Santa Cruz, CA 95061

Posted 8 months ago

  • Job Type(s)

    Full Time
  • Industry

    Healthcare
  • Job Description

    MDS Coordinator - LVN

    Overview:

    Vi is recognized as a Great Place to Work and one of Glassdoor's 100 Best Companies to work for. Learn from the best and accelerate your career with Vi.

    What We Offer:

    • Competitive pay
    • Exceptional benefits
    • Access to earned wages
    • Generous Paid Time Off - start accruing on day one
    • 401k with company match
    • Paid maternity and paternity benefits
    • Award-winning training and development
    • Tuition Reimbursement
    • Luxury work environment
    • Meaningful and rewarding work
    Responsibilities:

    MDS Coordinator LPN/LVN

    Collaborates with the DON, CRM (where applicable) and various disciplines to assist in the completion of the Minimum Data Set (MDS), Resident Assessment Instrument (RAI), and all associated processes. With guidance and oversight from the DON or CRM (where applicable), the CRS ensures completion of the assessment within the timeframe as mandated by federal regulations and company policies. The CRS manages the overall resident assessment process and tracking of all Medicare/Managed Care/Medicaid case mix documents in order to ensure appropriate and optimal reimbursement for services provided within the Care Center. Responsibilities also include assisting with the coordination of resident care planning processes under the direction of the DON or CRM (where applicable). Performs other duties as assigned. Performs duties in a timely and efficient manner. This is a safety sensitive position.

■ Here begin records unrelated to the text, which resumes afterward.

(* ===== verification/DictionarySpec.v ===== *)
(** * What dictionaries stand for

    [means d M]: the pairs in the table [d] are those of the map [M].  [shaped] is the invariant of
    the table: every pair is in the node its key hashes to, keys are different, blocks
    have at least two pairs. *)
From S2P Require Import Prelude Word32 Sort Feature Arity SRecord Dictionary.

Module DictionarySpec.
Import Feature Dictionary.

Section dictionaries.
Context `{env : LitEnv} {V : Type}.
Implicit Types (d : DictHashTable V) (n : DictNode V) (l : list (Feature * V)) (key : Feature) (value : V) (M : Feature -> option V).

Definition pairs d : list (Feature * V) := visited (table d).
Definition keys_of l : list Feature := map fst l.
Definition means d M : Prop := forall k v, (k, v) ∈ pairs d <-> M k = Some v.
Definition upd M key (o : option V) : Feature -> option V := fun k => if decide (k = key) then o else M k.

Record shaped d : Prop := {
  sh_size : HT_PRIMES.[sizeIndex d] = Some (zlen (table d));
  sh_max : maxEntries d = max_entries (zlen (table d));
  sh_place i n k v : (table d).[i] = Some n -> (k, v) ∈ node_pairs n -> slot d k = i;
  sh_blocks i l : (table d).[i] = Some (NBlock l) -> (2 <= length l)%nat;
  sh_keys : NoDup (keys_of (pairs d))
}.

(** ** Association lists *)

Lemma block_find_spec l key v : NoDup (keys_of l) -> block_find l key = Some v <-> (key, v) ∈ l.
Proof.
  induction l as [|[k w] l IH]; intros Hd; cbn [block_find keys_of map fst] in *; [rewrite elem_of_nil; done|].
  apply NoDup_cons in Hd as [Hk Hd]. rewrite elem_of_cons, featureEq_decides. destruct (decide (k = key)) as [->|Hne].
  - rewrite bool_decide_eq_true_2 by done. split; [intros [= ->]; by left|]. intros [[= ->]|Hin]; [done|]. exfalso. apply Hk.
    apply list_elem_of_In, in_map_iff. exists (key, v). split; [done|]. by apply list_elem_of_In.
  - rewrite bool_decide_eq_false_2 by done. rewrite IH by done. split; [by right|]. intros [[= -> _]|]; done.
Qed.

Lemma block_del_perm l key v : block_find l key = Some v -> l ≡ₚ (key, v) :: block_del l key.
Proof.
  induction l as [|[k w] l IH]; cbn [block_find block_del]; [done|]. rewrite featureEq_decides. destruct (decide (k = key)) as [->|Hne].
  - rewrite bool_decide_eq_true_2 by done. by intros [= ->].
  - rewrite bool_decide_eq_false_2 by done. intros E. rewrite (IH E) at 1. apply Permutation_swap.
Qed.

Lemma block_set_perm l key v w : block_find l key = Some v -> block_set l key w ≡ₚ (key, w) :: block_del l key.
Proof.
  induction l as [|[k x] l IH]; cbn [block_find block_set block_del]; [done|]. rewrite featureEq_decides. destruct (decide (k = key)) as [->|Hne].
  - by rewrite bool_decide_eq_true_2.
  - rewrite bool_decide_eq_false_2 by done. intros E. rewrite (IH E). apply Permutation_swap.
Qed.

Lemma node_find_pairs n key : node_find n key = block_find (node_pairs n) key.
Proof. by destruct n. Qed.

Lemma node_add_pairs n key value : node_pairs (node_add n key value) = node_pairs n ++ [(key, value)].
Proof. by destruct n. Qed.

Lemma node_set_pairs n key value v : node_find n key = Some v -> node_pairs (node_set n key value) = block_set (node_pairs n) key value.
Proof. destruct n as [|k w|l]; cbn [node_find node_set node_pairs block_set]; [done| |done]. by destruct (featureEq k key). Qed.

Lemma node_del_pairs n key v : node_find n key = Some v -> node_pairs (node_del n key) = block_del (node_pairs n) key.
Proof.
  destruct n as [|k w|l]; cbn [node_find node_del node_pairs block_del]; [done|by destruct (featureEq k key)|].
  intros _. by destruct (block_del l key) as [|[? ?] [|? ?]].
Qed.

(** ** The pairs of a table with one node exchanged *)

Lemma visited_split (t : list (DictNode V)) (i : nat) n : t !! i = Some n ->
  exists rest, visited t ≡ₚ node_pairs n ++ rest /\ forall n', visited (<[i:=n']> t) ≡ₚ node_pairs n' ++ rest.
Proof.
  revert i. induction t as [|x t IH]; intros [|i] Hi; [done|done| |].
  - injection Hi as ->. exists (visited t). split; [apply Permutation_app_comm|]. intros n'. apply Permutation_app_comm.
  - destruct (IH i Hi) as (rest & H1 & H2). exists (rest ++ node_pairs x). split; [|intros n']; cbn [visited insert list_insert].
    + rewrite H1. by rewrite app_assoc.
    + change (<[i:=n']> t) with (<[i:=n']> t). rewrite H2. by rewrite app_assoc.
Qed.

Lemma visited_node (t : list (DictNode V)) i n p : t.[i] = Some n -> p ∈ node_pairs n -> p ∈ visited t.
Proof.
  intros Hi Hp. apply aget_lookup in Hi. destruct (visited_split t _ n Hi) as (rest & E & _). rewrite E. apply elem_of_app. by left.
Qed.

Lemma visited_inv (t : list (DictNode V)) p : p ∈ visited t -> exists i n, t.[i] = Some n /\ p ∈ node_pairs n.
Proof.
  induction t as [|x t IH]; cbn [visited]; [by intros ?%elem_of_nil|]. intros [Hp|Hp]%elem_of_app.
  - destruct (IH Hp) as (i & n & Hi & Hn). exists (i + 1), n. pose proof (aget_Some_inv _ _ _ Hi). rewrite aget_cons, Z.add_simpl_r by lia. done.
  - by exists 0, x.
Qed.

(** ** The table *)

Lemma primes_positive i p : HT_PRIMES.[i] = Some p -> 0 < p.
Proof.
  intros H. assert (Forall (fun p => 0 < p) HT_PRIMES) as Hp by (repeat constructor). exact (proj1 (Forall_aget _ _) Hp i p H).
Qed.

Lemma slot_range d key : shaped d -> exists n, (table d).[slot d key] = Some n.
Proof.
  intros Hd. pose proof (sh_size d Hd) as Hs. pose proof (primes_positive _ _ Hs). unfold slot, hash. rewrite Hs. apply aget_Some. by apply Z.mod_pos_bound.
Qed.

Lemma keys_perm l l' : l ≡ₚ l' -> keys_of l ≡ₚ keys_of l'.
Proof. apply Permutation_map. Qed.

Lemma keys_app l l' : keys_of (l ++ l') = keys_of l ++ keys_of l'.
Proof. apply map_app. Qed.

Lemma node_keys d i n : shaped d -> (table d).[i] = Some n -> NoDup (keys_of (node_pairs n)).
Proof.
  intros Hd Hi. apply aget_lookup in Hi. destruct (visited_split _ _ _ Hi) as (rest & E & _). pose proof (sh_keys d Hd) as Hk. unfold pairs in Hk.
  rewrite (keys_perm _ _ E), keys_app in Hk. by apply NoDup_app in Hk as (? & _ & _).
Qed.

Lemma node_find_means d M key n : shaped d -> means d M -> (table d).[slot d key] = Some n -> node_find n key = M key.
Proof.
  intros Hd HM Hn. rewrite node_find_pairs. pose proof (node_keys d _ n Hd Hn) as Hk. destruct (M key) as [v|] eqn:E.
  - apply HM in E. apply visited_inv in E as (i & n' & Hi & Hp). pose proof (sh_place d Hd i n' key v Hi Hp) as <-.
    assert (n' = n) as -> by congruence. by apply block_find_spec.
  - destruct (block_find (node_pairs n) key) as [v|] eqn:E2; [|done]. apply block_find_spec in E2; [|done].
    pose proof (visited_node _ _ _ _ Hn E2) as Hv. apply HM in Hv. congruence.
Qed.

Lemma htFind_spec d M key : shaped d -> means d M -> htFind d key = Some (M key).
Proof.
  intros Hd HM. unfold htFind. destruct (slot_range d key Hd) as [n Hn]. rewrite Hn. ored. by rewrite (node_find_means d M key n).
Qed.

(** Exchanging the node of a key. *)
Lemma set_node_spec d key n n' rest :
  shaped d -> (table d).[slot d key] = Some n ->
  (forall k v, (k, v) ∈ node_pairs n' -> slot d k = slot d key) -> (forall l, n' = NBlock l -> (2 <= length l)%nat) ->
  pairs d ≡ₚ node_pairs n ++ rest -> (forall x, visited (<[Z.to_nat (slot d key):=x]> (table d)) ≡ₚ node_pairs x ++ rest) ->
  NoDup (keys_of (node_pairs n' ++ rest)) ->
  exists d', set_node d (slot d key) n' = Some d' /\ shaped d' /\ pairs d' ≡ₚ node_pairs n' ++ rest /\
    sizeIndex d' = sizeIndex d /\ entries d' = entries d /\ zlen (table d') = zlen (table d).
Proof.
  intros Hd Hn Hplace Hblock E1 E2 Hk. pose proof (aget_Some_inv _ _ _ Hn) as Hr. unfold set_node. rewrite aset_Some by done. ored.
  eexists. split; [done|]. split; [|split; [|split; [done|split; [done|apply zlen_insert]]]].
  2: { unfold pairs. cbn [table]. apply E2. }
  split; cbn [sizeIndex maxEntries table].
  - rewrite zlen_insert. apply Hd.
  - rewrite zlen_insert. apply Hd.
  - intros i x k v. rewrite aget_insert by done. destruct (Z.eqb_spec (slot d key) i) as [<-|Hne].
    + intros [= <-]. apply Hplace.
    + apply (sh_place d Hd).
  - intros i l. rewrite aget_insert by done. destruct (Z.eqb_spec (slot d key) i) as [<-|Hne]; [intros E; injection E as E; by apply Hblock|apply (sh_blocks d Hd)].
  - unfold pairs. cbn [table]. by rewrite (keys_perm _ _ (E2 n')).
Qed.

(** What [means] says under permutations. *)
Lemma means_replace d d' M key v w rest :
  means d M -> NoDup (keys_of (pairs d)) -> pairs d ≡ₚ (key, v) :: rest -> pairs d' ≡ₚ (key, w) :: rest -> means d' (upd M key (Some w)).
Proof.
  intros HM Hk E E' k x. rewrite E', elem_of_cons. unfold upd. rewrite (keys_perm _ _ E) in Hk. apply NoDup_cons in Hk as [Hk _].
  assert (forall y, (key, y) ∉ rest) as Hno.
  { intros y Hy. apply Hk, list_elem_of_In, in_map_iff. exists (key, y). split; [done|]. by apply list_elem_of_In. }
  destruct (decide (k = key)) as [->|Hne].
  - split; [intros [[= ->]|Hin]; [done|exfalso; by apply (Hno x)]|intros [= ->]; by left].
  - rewrite <- (HM k x), E, elem_of_cons. split; (intros [[= ->]|]; [done|by right]).
Qed.

Lemma means_delete d d' M key v :
  means d M -> NoDup (keys_of (pairs d)) -> pairs d ≡ₚ (key, v) :: pairs d' -> means d' (upd M key None).
Proof.
  intros HM Hk E k x. unfold upd. rewrite (keys_perm _ _ E) in Hk. apply NoDup_cons in Hk as [Hk _]. destruct (decide (k = key)) as [->|Hne].
  - split; [|done]. intros Hin. exfalso. apply Hk, list_elem_of_In, in_map_iff. exists (key, x). split; [done|]. by apply list_elem_of_In.
  - rewrite <- (HM k x), E, elem_of_cons. split; [by right|]. intros [[= ->]|]; done.
Qed.

Lemma means_insert d d' M key w :
  means d M -> M key = None -> pairs d' ≡ₚ (key, w) :: pairs d -> means d' (upd M key (Some w)).
Proof.
  intros HM E0 E k x. rewrite E, elem_of_cons, (HM k x). unfold upd. destruct (decide (k = key)) as [->|Hne].
  - rewrite E0. split; [by intros [[= ->]|]|intros [= ->]; by left].
  - split; [intros [[= ->]|]; done|by right].
Qed.

(** The node of a key, and the other pairs. *)
Lemma node_rest d key n : shaped d -> (table d).[slot d key] = Some n ->
  exists rest, pairs d ≡ₚ node_pairs n ++ rest /\ forall x, visited (<[Z.to_nat (slot d key):=x]> (table d)) ≡ₚ node_pairs x ++ rest.
Proof. intros Hd Hn. apply visited_split. by apply aget_lookup. Qed.

Lemma key_absent d M key : means d M -> M key = None -> key ∉ keys_of (pairs d).
Proof.
  intros HM E Hin. apply list_elem_of_In, in_map_iff in Hin as ([k v] & Ek & Hin). cbn in Ek. subst k. apply list_elem_of_In in Hin. apply HM in Hin. congruence.
Qed.

Lemma add_spec d M key value n : shaped d -> means d M -> M key = None -> (table d).[slot d key] = Some n ->
  exists d', set_node d (slot d key) (node_add n key value) = Some d' /\ shaped d' /\ means d' (upd M key (Some value)) /\
    pairs d' ≡ₚ (key, value) :: pairs d /\ sizeIndex d' = sizeIndex d /\ entries d' = entries d /\ zlen (table d') = zlen (table d).
Proof.
  intros Hd HM E Hn. destruct (node_rest d key n Hd Hn) as (rest & E1 & E2).
  assert (node_pairs (node_add n key value) ++ rest ≡ₚ (key, value) :: pairs d) as Ep.
  { rewrite node_add_pairs, E1, <- app_assoc. cbn [app]. symmetry. apply Permutation_middle. }
  destruct (set_node_spec d key n (node_add n key value) rest Hd Hn) as (d' & Es & Hd' & Ep' & Hsame); try done.
  - intros k v. rewrite node_add_pairs, elem_of_app, list_elem_of_singleton. intros [Hin|[= -> ->]]; [by apply (sh_place d Hd (slot d key) n k v)|done].
  - intros l. destruct n as [|k v|l0]; cbn [node_add]; [done|by intros [= <-]|]. intros [= <-]. rewrite length_app. pose proof (sh_blocks d Hd _ _ Hn). lia.
  - rewrite (keys_perm _ _ Ep). apply NoDup_cons. split; [by apply (key_absent d M)|apply Hd].
  - exists d'. rewrite Ep in Ep'. split; [done|]. split; [done|]. split; [by apply (means_insert d)|]. done.
Qed.

Lemma replace_spec d M key value v n : shaped d -> means d M -> M key = Some v -> (table d).[slot d key] = Some n ->
  exists d', set_node d (slot d key) (node_set n key value) = Some d' /\ shaped d' /\ means d' (upd M key (Some value)) /\
    keys_of (pairs d') ≡ₚ keys_of (pairs d) /\ sizeIndex d' = sizeIndex d /\ entries d' = entries d /\ zlen (table d') = zlen (table d).
Proof.
  intros Hd HM E Hn. pose proof (node_find_means d M key n Hd HM Hn) as Hf. rewrite E in Hf. destruct (node_rest d key n Hd Hn) as (rest & E1 & E2).
  pose proof Hf as Hb. rewrite node_find_pairs in Hb. pose proof (block_del_perm _ _ _ Hb) as P1. pose proof (block_set_perm _ _ _ value Hb) as P2.
  assert (pairs d ≡ₚ (key, v) :: block_del (node_pairs n) key ++ rest) as Q1 by (rewrite E1; rewrite P1 at 1; done).
  destruct (set_node_spec d key n (node_set n key value) rest Hd Hn) as (d' & Es & Hd' & Ep' & Hsame); try done.
  - intros k x. rewrite (node_set_pairs n key value v Hf), P2, elem_of_cons. intros [[= -> ->]|Hin]; [done|].
    apply (sh_place d Hd (slot d key) n k x Hn). rewrite P1. by apply list_elem_of_further.
  - intros l. destruct n as [|k w|l0]; cbn [node_set]; [done|done|]. intros [= <-]. cbn [node_pairs] in P1, P2. rewrite (Permutation_length P2).
    pose proof (sh_blocks d Hd _ _ Hn) as Hl. by rewrite (Permutation_length P1) in Hl.
  - rewrite (node_set_pairs n key value v Hf), keys_app, (keys_perm _ _ P2). pose proof (sh_keys d Hd) as Hk. by rewrite (keys_perm _ _ Q1) in Hk; cbn [keys_of map fst] in *; rewrite map_app in Hk.
  - rewrite (node_set_pairs n key value v Hf), P2 in Ep'. exists d'. split; [done|]. split; [done|]. split.
    + apply (means_replace d d' M key v value (block_del (node_pairs n) key ++ rest)); [done|apply Hd|done|done].
    + split; [|done]. rewrite (keys_perm _ _ Ep'), (keys_perm _ _ Q1). done.
Qed.

Lemma delete_spec d M key v n : shaped d -> means d M -> M key = Some v -> (table d).[slot d key] = Some n ->
  exists d', set_node d (slot d key) (node_del n key) = Some d' /\ shaped d' /\ means d' (upd M key None) /\
    pairs d ≡ₚ (key, v) :: pairs d' /\ sizeIndex d' = sizeIndex d /\ entries d' = entries d /\ zlen (table d') = zlen (table d).
Proof.
  intros Hd HM E Hn. pose proof (node_find_means d M key n Hd HM Hn) as Hf. rewrite E in Hf. destruct (node_rest d key n Hd Hn) as (rest & E1 & E2).
  pose proof Hf as Hb. rewrite node_find_pairs in Hb. pose proof (block_del_perm _ _ _ Hb) as P1.
  assert (pairs d ≡ₚ (key, v) :: block_del (node_pairs n) key ++ rest) as Q1 by (rewrite E1; rewrite P1 at 1; done).
  pose proof (sh_keys d Hd) as Hk. rewrite (keys_perm _ _ Q1) in Hk. apply NoDup_cons in Hk as [_ Hk].
  destruct (set_node_spec d key n (node_del n key) rest Hd Hn) as (d' & Es & Hd' & Ep' & Hsame); try done.
  - intros k x. rewrite (node_del_pairs n key v Hf). intros Hin. apply (sh_place d Hd (slot d key) n k x Hn). rewrite P1. by apply list_elem_of_further.
  - intros l. destruct n as [|k w|l0]; cbn [node_del]; [done|done|]. cbn [node_pairs] in P1. pose proof (sh_blocks d Hd _ _ Hn) as Hl.
    rewrite (Permutation_length P1) in Hl. cbn [length] in Hl. destruct (block_del l0 key) as [|[a b] [|y l1]]; cbn [length] in Hl; [lia|done|].
    intros [= <-]. cbn [length]. lia.
  - by rewrite (node_del_pairs n key v Hf).
  - rewrite (node_del_pairs n key v Hf) in Ep'. exists d'. split; [done|]. split; [done|]. rewrite <- Ep' in Q1. split; [|done].
    apply (means_delete d d' M key v); [done|apply Hd|done].
Qed.
End dictionaries.
End DictionarySpec.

    Principal Accountabilities / Essential Job Functions: Reviews the clinical records, MD progress notes, therapy and nursing documentation in order to capture all care and services for optimal reimbursement. Ensures that participants in the assessment process complete an accurate and comprehensive assessment. Tracks Medicare/Managed Care Beneficiaries to determine continued and appropriate Medicare eligibility and benefit period by determining skilled level of need. Performs concurrent and ongoing MDS review to ensure appropriate PDPM category is achieved through the capture of appropriate clinical information. Manages the coordination of ICD-10 coding for Medicare and Managed Care billing. Directs the interdisciplinary team process to communicate opportunities to ensure capturing of all care, services, and diagnosis. Coordinates with rehabilitation services Program Director, Corporate Director of Clinical Reimbursement and Central Billing Office as needed to communicate case mix data required for accurate claim billing at month end. Reviews additional document requests by local Medicare Administrative Contractors, insurance carriers or auditors to ensure appropriate documentation is submitted timely for review. Encourages staff to report changes in the resident's status and involves the DON and CRM (where applicable) in addressing concerns.Completes resident assessment protocol documents within LPN/LVN scope of practice. Assists with the completion of the resident care plan and the care plan conferences per requirements with supervision and guidance from the DON or CRM (where applicable). Provides resident and family education within LPN/LVN scope of practice. Identifies and reports deviations from safe practice to the DON or CRM (where applicable). Adheres to policies and guidelines of regulatory agencies (i.e. OSHA, CMS). Manages emergency situations based on the Companys safety and disaster policies. Participates in quality assessment/performance improvement activities and audits as assigned and overseen by the DON or CRM (where applicable). Maintains minimum data set competencies and attends annual educational programs. Attends/participates in care center meetings, in-services and committee meetings. May perform CPR, use Automated External Defibrillator (AED), and render first aid in emergency situations. Qualifications: Education and Experience:
    • Education: Graduation from a School for Licensed Practical/Vocational Nursing is required.
    • Experience with MDS is REQUIRED
    • Work Experience: Minimum 1 year of previous experience in an MDS/Clinical Reimbursement Nurse role is preferred.
    • Licensure / Certification, where required: Current State Licensure as a Licensed Practical/Vocational Nursing in the state where practicing is required. Current CPR and Automated External Defibrillator (AED) certifications are required. Current First Aid certification is required or must be willing and able to become First Aid certified. Food handlers certification, where required.
    Key Competencies:
    • Maintains a courteous and professional manner through interactions with others.
    • Uses a resident and customer-focused approach to problem solving and goal setting.
    • Uses discretion in handling confidential information, incorporating all Federal, State and local privacy and confidentiality requirements.
    • Excellent knowledge of case-Mix, and the Federal Medicare PPS process as required.
    • Thorough understanding of the Quality Indicator Process, and OBRA regulations.
    • Must possess knowledge of regulatory compliance and Continuing Care Retirement Community operations.
    • Good oral and written communication skills and ability to interface and maintain effective relationships with all departments and employees in a team-oriented environment.
    • Computer proficiency using Microsoft Office.
    • Must be sensitive to the needs of older adults and enjoy working with a senior population.
    Pay Range: USD $37.17 - USD $46.45 /Hr.